(Input data begins)
Lemma be32_s32 b0 b1 b2 b3 :
  is_byte b0 -> is_byte b1 -> is_byte b2 -> is_byte b3 ->
  be32 ((if 2147483648 <=? u32_of b0 b1 b2 b3
         then u32_of b0 b1 b2 b3 - 4294967296 else u32_of b0 b1 b2 b3)
        mod 4294967296) = [b0; b1; b2; b3].
Proof.
  intros H0 H1 H2 H3.
  transitivity (be32 (u32_of b0 b1 b2 b3)); [| apply be32_u32_of; assumption].
  f_equal.
  pose proof (u32_of_range _ _ _ _ H0 H1 H2 H3) as Hr.
  destruct (Z.leb_spec 2147483648 (u32_of b0 b1 b2 b3)).
  - replace (u32_of b0 b1 b2 b3 - 4294967296)
      with (u32_of b0 b1 b2 b3 + (-1) * 4294967296) by ring.
    rewrite Z.mod_add by lia. apply Z.mod_small. lia.
  - apply Z.mod_small. lia.
Qed.

Lemma field_i32_range h off :
  is_bytes h -> in_i32 (field_i32 h off).
Proof.
  intros Hb. unfold field_i32, field_u32, in_i32.
  assert (Hs : is_bytes (skipn off h)).
  { unfold is_bytes in *. rewrite Forall_forall in *. intros x Hx.
    apply Hb. rewrite <- (firstn_skipn off h). apply in_or_app. right. exact Hx. }
  destruct (skipn off h) as [|b0 [|b1 [|b2 [|b3 r]]]]; try (simpl; lia).
  inversion Hs as [|? ? H0 Hs1]; subst. inversion Hs1 as [|? ? H1 Hs2]; subst.
  inversion Hs2 as [|? ? H2 Hs3]; subst. inversion Hs3 as [|? ? H3 _]; subst.
  pose proof (u32_of_range _ _ _ _ H0 H1 H2 H3).
  destruct (Z.leb_spec 2147483648 (u32_of b0 b1 b2 b3)); lia.
Qed.

Lemma field_u32_range h off :
  is_bytes h -> in_u32 (field_u32 h off).
Proof.
  intros Hb. unfold field_u32, in_u32.
  assert (Hs : is_bytes (skipn off h)).
  { unfold is_bytes in *. rewrite Forall_forall in *. intros x Hx.
    apply Hb. rewrite <- (firstn_skipn off h). apply in_or_app. right. exact Hx. }
  destruct (skipn off h) as [|b0 [|b1 [|b2 [|b3 r]]]]; try (simpl; lia).
  inversion Hs as [|? ? H0 Hs1]; subst. inversion Hs1 as [|? ? H1 Hs2]; subst.
  inversion Hs2 as [|? ? H2 Hs3]; subst. inversion Hs3 as [|? ? H3 _]; subst.
  pose proof (u32_of_range _ _ _ _ H0 H1 H2 H3). lia.
Qed.

Lemma is_bytes_firstn n l : is_bytes l -> is_bytes (firstn n l).
Proof.
  unfold is_bytes. rewrite !Forall_forall. intros H x Hx. apply H.
  rewrite <- (firstn_skipn n l). apply in_or_app. left. exact Hx.
Qed.

Lemma is_bytes_skipn n l : is_bytes l -> is_bytes (skipn n l).
Proof.
  unfold is_bytes. rewrite !Forall_forall. intros H x Hx. apply H.
  rewrite <- (firstn_skipn n l). apply in_or_app. right. exact Hx.
Qed.

Ltac bytes_of H :=
  unfold is_bytes in H;
  repeat match type of H with
         | Forall _ (_ :: _) =>
             let Hx := fresh "Hb" in
             apply Forall_cons_iff in H; destruct H as [Hx H]
         end.

Lemma repack_zeroes h :
  length h = 128%nat -> is_bytes h -> firstn 4 h = str "acpp" ->
  packHeader
    (mkHeaderData (toString_utf8 (firstn 4 h)) (field_i32 h 4) 0 (field_u32 h 12)
       (field_i32 h 16) (field_i32 h 20) (field_i32 h 24) (field_i32 h 28)
       (field_i32 h 32) (slice 48 80 h) (slice 36 48 h) (slice 80 128 h))
  = Ret (zero_checksum_field h).
Proof.
  intros Hl Hb Hm.
  assert (Hs : forall a b, is_bytes (slice a b h)).
  { intros a b. unfold slice. apply is_bytes_firstn, is_bytes_skipn, Hb. }
  pose proof (fun off => field_i32_range h off Hb) as Hi.
  pose proof (fun off => field_u32_range h off Hb) as Hu.
  rewrite Hm.
  explode h Hl. injection Hm as -> -> -> ->.
  rewrite packHeader_layout;
    cbn [h_magic h_version h_header_checksum h_body_checksum h_body_size
         h_flags h_unused h_command h_error_code h_key h_pad1 h_pad2];
    try apply Hi; try apply Hu; try apply Hs;
    try (unfold in_u32; lia); try reflexivity.
  f_equal. clear Hs Hi Hu.
  unfold layout. cbn -[be32 Z.modulo].
  bytes_of Hb.
  unfold field_i32, field_u32; cbn [skipn].
  rewrite !be32_s32, be32_u32_of by assumption.
  reflexivity.
Qed.

Lemma substr_header data :
  (128 <= length data)%nat -> substr data 0 (Some 128) = firstn 128 data.
Proof.
  intros H. unfold substr.
  replace (0 <? 0) with false by reflexivity.
  replace (Z.min 0 (Z.of_nat (length data))) with 0 by lia.
  replace (Z.min (Z.max 128 0) (Z.of_nat (length data) - 0)) with 128 by lia.
  reflexivity.
Qed.

Lemma substr_tail data :
  (128 <= length data)%nat -> substr data 128 None = skipn 128 data.
Proof.
  intros H. unfold substr.
  replace (128 <? 0) with false by reflexivity.
  replace (Z.min 128 (Z.of_nat (length data))) with 128 by lia.
  replace (Z.to_nat 128) with 128%nat by reflexivity.
  apply firstn_all2. rewrite length_skipn. lia.
Qed.

Lemma includes_In l x : includes l x = true <-> In x l.
Proof.
  unfold includes. rewrite existsb_exists. split.
  - intros [y [Hy E]]. apply Z.eqb_eq in E. subst. exact Hy.
  - intros H. exists x. split; [exact H | apply Z.eqb_refl].
Qed.

Lemma zero_checksum_field_bytes h : is_bytes h -> is_bytes (zero_checksum_field h).
Proof.
  intros H. unfold zero_checksum_field, is_bytes.
  apply Forall_app. split; [apply is_bytes_firstn, H|].
  apply Forall_app. split; [|apply is_bytes_skipn, H].
  repeat constructor; unfold is_byte; lia.
Qed.

Lemma body_of_nonempty data :
  (128 < length data)%nat -> exists x r, body_of data = x :: r.
Proof.
  intros H. unfold body_of.
  destruct (skipn 128 data) as [|x r] eqn:E.
  - apply (f_equal (@length Z)) in E. rewrite length_skipn in E. simpl in E. lia.
  - eauto.
Qed.

Ltac fails_by tac :=
  left; split; [ tac | eexists; reflexivity ].

(** [parseRaw] decides the documented failure conditions: either one of
    them holds and it throws, or none holds and it returns the message. *)
Lemma parseRaw_decides (data : jsstring) :
  is_bytes data ->
  (parse_fails data /\ throws (parseRaw data false)) \/
  (~ parse_fails data /\ parseRaw data false = Ret (PMessage (parsed_message data))).
Proof.
  intros Hb. unfold parseRaw, parse_fails, parsed_message, has_body.
  change HEADER_SIZE with 128%nat.
  destruct (Nat.ltb_spec (length data) 128) as [Hlt | Hge].
  { fails_by ltac:(left; exact Hlt). }
  change (Z.of_nat 128) with 128.
  rewrite substr_header, substr_tail by exact Hge.
  fold (header_of data). fold (body_of data).
  assert (Hhl : length (header_of data) = 128%nat).
  { unfold header_of. rewrite length_firstn. lia. }
  assert (Hhb : is_bytes (header_of data)) by (apply is_bytes_firstn; exact Hb).
  assert (Hbb : is_bytes (body_of data)) by (apply is_bytes_skipn; exact Hb).
  rewrite (unpackHeader_fields _ Hhl Hhb).
  cbn [bind fields_of h_magic h_version h_header_checksum h_body_checksum
       h_body_size h_flags h_unused h_command h_error_code h_key h_pad1 h_pad2].
  rewrite andb_false_r.
  assert (Hm4 : length (firstn 4 (header_of data)) = 4%nat).
  { rewrite length_firstn. lia. }
  pose proof (toString_utf8_acpp _ Hm4 (is_bytes_firstn 4 _ Hhb)) as Hmagic.
  destruct (jsstring_eqb (toString_utf8 (firstn 4 (header_of data))) HEADER_MAGIC).
  2:{ fails_by ltac:(right; left; intros E; apply Hmagic in E; discriminate E). }
  assert (Hm : firstn 4 (header_of data) = str "acpp") by (apply Hmagic; reflexivity).
  cbn [negb].
  pose proof (includes_In versions (field_i32 (header_of data) 4)) as Hver.
  destruct (includes versions (field_i32 (header_of data) 4)).
  2:{ fails_by ltac:(do 2 right; left; intros E; apply Hver in E; discriminate E). }
  cbn [negb].
  rewrite (repack_zeroes _ Hhl Hhb Hm). cbn [bind].
  rewrite (Buffer_from_binary_id _ (zero_checksum_field_bytes _ Hhb)).
  destruct (Z.eqb_spec (field_u32 (header_of data) 8)
              (adler32_sum (zero_checksum_field (header_of data)))) as [Ehc | Nhc].
  2:{ fails_by ltac:(do 3 right; left; exact Nhc). }
  cbn [negb].
  pose proof (includes_In commands (field_i32 (header_of data) 28)) as Hcmd.
  destruct (Nat.ltb_spec 128 (length data)) as [Hbody | Hnobody].
  - destruct (body_of_nonempty data Hbody) as [x [r Ebody]].
    rewrite (Buffer_from_binary_id _ Hbb).
    rewrite Ebody. cbn [truthy andb str_length]. rewrite <- Ebody.
    destruct (Z.eqb_spec (field_i32 (header_of data) 16) (-1)) as [Es | Ns].
    { fails_by ltac:(do 7 right; split; assumption). }
    destruct (Z.eqb_spec (field_i32 (header_of data) 16)
                (Z.of_nat (length (body_of data)))) as [El | Nl].
    2:{ fails_by ltac:(do 5 right; left; split; [assumption | congruence]). }
    cbn [negb].
    destruct (Z.eqb_spec (field_u32 (header_of data) 12)
                (adler32_sum (body_of data))) as [Ec | Nc].
    2:{ fails_by ltac:(do 6 right; left; split; [assumption | congruence]). }
    cbn [negb].
    destruct (includes commands (field_i32 (header_of data) 28)).
    2:{ fails_by ltac:(do 4 right; left; intros E; apply Hcmd in E; discriminate E). }
    cbn [negb].
    right. split; [|reflexivity].
    intros [H|[H|[H|[H|[H|[[_ H]|[[_ H]|[_ H]]]]]]]]; try congruence; try lia.
    + apply H, Hver; reflexivity.
    + apply H, Hcmd; reflexivity.
  - cbn [truthy andb].
    destruct (includes commands (field_i32 (header_of data) 28)).
    2:{ fails_by ltac:(do 4 right; left; intros E; apply Hcmd in E; discriminate E). }
    cbn [negb].
    right. split; [|reflexivity].
    intros [H|[H|[H|[H|[H|[[H _]|[[H _]|[H _]]]]]]]]; try congruence; try lia.
    + apply H, Hver; reflexivity.
    + apply H, Hcmd; reflexivity.
Qed.

(** C2: on a byte string, [parseRaw] throws exactly in the eight
    documented cases, and otherwise returns the message read from the
    header with the bytes after the header as its body. *)
Theorem parseRaw_fails_exactly (data : jsstring) :
  is_bytes data ->
  (throws (parseRaw data false) <-> parse_fails data) /\
  (~ parse_fails data -> parseRaw data false = Ret (PMessage (parsed_message data))).
Proof.
  intros Hb.
  destruct (parseRaw_decides data Hb) as [[Hfail Hthrow] | [Hok Hret]].
  - split.
    + split; intros _; assumption.
    + intros Hnot. contradiction.
  - split.
    + split.
      * intros [e He]. rewrite Hret in He. discriminate He.
      * intros Hfail. contradiction.
    + intros _. exact Hret.
Qed.

Lemma parseRaw_fails_exactly_witness :
  (throws (parseRaw sample_packet false) <-> parse_fails sample_packet) /\
  (~ parse_fails sample_packet ->
   parseRaw sample_packet false = Ret (PMessage (parsed_message sample_packet))).
Proof.
  apply (parseRaw_fails_exactly sample_packet).
  apply (ListFacts.Forall_range_check 0 256). vm_compute. reflexivity.
Defined.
(Input data ends)
*Your instructions*
From the material above, set down exactly the lines starting at the one with "pose proof (toString_utf8_acpp" and ending at the one with "destruct (Z.eqb_spec (field_u32 (header_of data) 8)", end lines included.

*Answer to this exercise*
  pose proof (toString_utf8_acpp _ Hm4 (is_bytes_firstn 4 _ Hhb)) as Hmagic.
  destruct (jsstring_eqb (toString_utf8 (firstn 4 (header_of data))) HEADER_MAGIC).
  2:{ fails_by ltac:(right; left; intros E; apply Hmagic in E; discriminate E). }
  assert (Hm : firstn 4 (header_of data) = str "acpp") by (apply Hmagic; reflexivity).
  cbn [negb].
  pose proof (includes_In versions (field_i32 (header_of data) 4)) as Hver.
  destruct (includes versions (field_i32 (header_of data) 4)).
  2:{ fails_by ltac:(do 2 right; left; intros E; apply Hver in E; discriminate E). }
  cbn [negb].
  rewrite (repack_zeroes _ Hhl Hhb Hm). cbn [bind].
  rewrite (Buffer_from_binary_id _ (zero_checksum_field_bytes _ Hhb)).
  destruct (Z.eqb_spec (field_u32 (header_of data) 8)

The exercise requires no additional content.